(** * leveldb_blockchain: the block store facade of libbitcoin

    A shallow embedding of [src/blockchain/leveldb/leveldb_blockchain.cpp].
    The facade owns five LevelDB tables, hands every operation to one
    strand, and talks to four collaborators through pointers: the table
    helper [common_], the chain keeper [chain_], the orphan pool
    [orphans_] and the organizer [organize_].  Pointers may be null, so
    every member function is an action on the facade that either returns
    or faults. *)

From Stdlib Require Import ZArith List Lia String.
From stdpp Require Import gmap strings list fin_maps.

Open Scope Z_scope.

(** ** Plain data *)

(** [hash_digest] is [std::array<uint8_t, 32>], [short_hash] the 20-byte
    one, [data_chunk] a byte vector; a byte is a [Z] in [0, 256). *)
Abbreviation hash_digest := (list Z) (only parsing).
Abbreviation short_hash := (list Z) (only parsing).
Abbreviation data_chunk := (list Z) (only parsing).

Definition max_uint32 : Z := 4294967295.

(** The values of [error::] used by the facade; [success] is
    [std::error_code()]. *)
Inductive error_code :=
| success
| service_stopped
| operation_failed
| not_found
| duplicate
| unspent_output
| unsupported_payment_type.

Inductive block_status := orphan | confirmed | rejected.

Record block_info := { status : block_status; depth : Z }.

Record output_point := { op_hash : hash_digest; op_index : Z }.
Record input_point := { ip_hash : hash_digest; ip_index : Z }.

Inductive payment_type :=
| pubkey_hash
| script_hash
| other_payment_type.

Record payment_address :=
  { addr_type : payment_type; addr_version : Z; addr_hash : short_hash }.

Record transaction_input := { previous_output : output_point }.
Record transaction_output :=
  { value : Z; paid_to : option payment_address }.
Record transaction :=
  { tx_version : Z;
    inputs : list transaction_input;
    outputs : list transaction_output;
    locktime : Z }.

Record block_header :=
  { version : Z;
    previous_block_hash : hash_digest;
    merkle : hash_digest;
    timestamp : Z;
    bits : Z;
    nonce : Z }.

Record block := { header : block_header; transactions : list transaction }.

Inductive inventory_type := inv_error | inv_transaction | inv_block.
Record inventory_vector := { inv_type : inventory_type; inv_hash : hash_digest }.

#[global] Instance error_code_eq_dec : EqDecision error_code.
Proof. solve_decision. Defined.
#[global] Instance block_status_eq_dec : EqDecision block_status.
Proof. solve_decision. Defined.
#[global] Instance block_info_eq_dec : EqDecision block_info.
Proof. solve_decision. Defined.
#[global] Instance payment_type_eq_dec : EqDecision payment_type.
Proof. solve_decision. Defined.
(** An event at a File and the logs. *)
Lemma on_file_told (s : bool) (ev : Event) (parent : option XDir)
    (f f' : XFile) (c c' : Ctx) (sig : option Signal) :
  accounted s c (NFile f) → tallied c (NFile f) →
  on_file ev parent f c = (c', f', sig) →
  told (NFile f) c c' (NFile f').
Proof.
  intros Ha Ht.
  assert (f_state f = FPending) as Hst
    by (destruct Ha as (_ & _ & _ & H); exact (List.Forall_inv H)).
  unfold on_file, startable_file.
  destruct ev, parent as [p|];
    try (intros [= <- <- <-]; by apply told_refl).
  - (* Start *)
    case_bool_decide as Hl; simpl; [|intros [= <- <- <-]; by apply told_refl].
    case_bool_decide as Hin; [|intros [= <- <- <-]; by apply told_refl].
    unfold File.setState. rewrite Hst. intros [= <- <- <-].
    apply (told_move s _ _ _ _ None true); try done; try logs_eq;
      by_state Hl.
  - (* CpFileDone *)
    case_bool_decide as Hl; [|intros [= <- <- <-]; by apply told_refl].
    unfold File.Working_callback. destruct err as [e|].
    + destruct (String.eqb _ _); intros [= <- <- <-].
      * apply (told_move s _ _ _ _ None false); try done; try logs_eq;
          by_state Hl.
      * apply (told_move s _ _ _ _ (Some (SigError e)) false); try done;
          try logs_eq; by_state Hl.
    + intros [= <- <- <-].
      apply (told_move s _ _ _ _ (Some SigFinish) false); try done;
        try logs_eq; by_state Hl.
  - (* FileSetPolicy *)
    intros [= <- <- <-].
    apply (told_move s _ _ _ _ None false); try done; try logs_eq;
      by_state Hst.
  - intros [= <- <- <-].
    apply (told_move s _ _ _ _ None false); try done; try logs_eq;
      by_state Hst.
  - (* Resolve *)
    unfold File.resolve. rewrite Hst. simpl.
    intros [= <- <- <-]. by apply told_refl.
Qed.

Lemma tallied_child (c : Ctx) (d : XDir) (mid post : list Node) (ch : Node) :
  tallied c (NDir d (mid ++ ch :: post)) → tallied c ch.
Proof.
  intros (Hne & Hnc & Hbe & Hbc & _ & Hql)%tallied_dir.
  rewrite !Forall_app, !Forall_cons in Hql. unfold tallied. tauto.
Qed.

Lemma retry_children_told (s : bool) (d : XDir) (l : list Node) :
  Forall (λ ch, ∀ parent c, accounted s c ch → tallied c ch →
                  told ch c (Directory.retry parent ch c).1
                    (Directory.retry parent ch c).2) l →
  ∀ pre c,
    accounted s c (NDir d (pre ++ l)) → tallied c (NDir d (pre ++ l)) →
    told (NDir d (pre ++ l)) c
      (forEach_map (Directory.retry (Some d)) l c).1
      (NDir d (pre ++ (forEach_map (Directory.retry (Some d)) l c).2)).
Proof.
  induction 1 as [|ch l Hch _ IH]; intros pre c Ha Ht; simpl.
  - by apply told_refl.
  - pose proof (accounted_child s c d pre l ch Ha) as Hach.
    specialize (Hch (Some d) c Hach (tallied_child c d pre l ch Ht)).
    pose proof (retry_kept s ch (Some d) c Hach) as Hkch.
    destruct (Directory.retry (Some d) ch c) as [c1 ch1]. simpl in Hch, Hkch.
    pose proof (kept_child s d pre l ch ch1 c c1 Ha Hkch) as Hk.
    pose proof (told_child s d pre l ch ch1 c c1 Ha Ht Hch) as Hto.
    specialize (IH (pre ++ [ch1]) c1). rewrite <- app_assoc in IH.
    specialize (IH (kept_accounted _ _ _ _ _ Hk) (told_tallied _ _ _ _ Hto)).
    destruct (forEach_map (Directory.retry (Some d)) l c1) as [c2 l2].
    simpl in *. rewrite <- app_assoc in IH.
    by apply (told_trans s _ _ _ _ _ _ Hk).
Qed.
· · · · · · ·
**WHAT YOU WILL DO:** All that belongs in the answer is the run of lines above from the line containing "ip_hash : hash_digest;" through the line containing "tx_version : Z;", exactly as written.

**FINISHED EXERCISE:**
Record input_point := { ip_hash : hash_digest; ip_index : Z }.

Inductive payment_type :=
| pubkey_hash
| script_hash
| other_payment_type.

Record payment_address :=
  { addr_type : payment_type; addr_version : Z; addr_hash : short_hash }.

Record transaction_input := { previous_output : output_point }.
Record transaction_output :=
  { value : Z; paid_to : option payment_address }.
Record transaction :=
  { tx_version : Z;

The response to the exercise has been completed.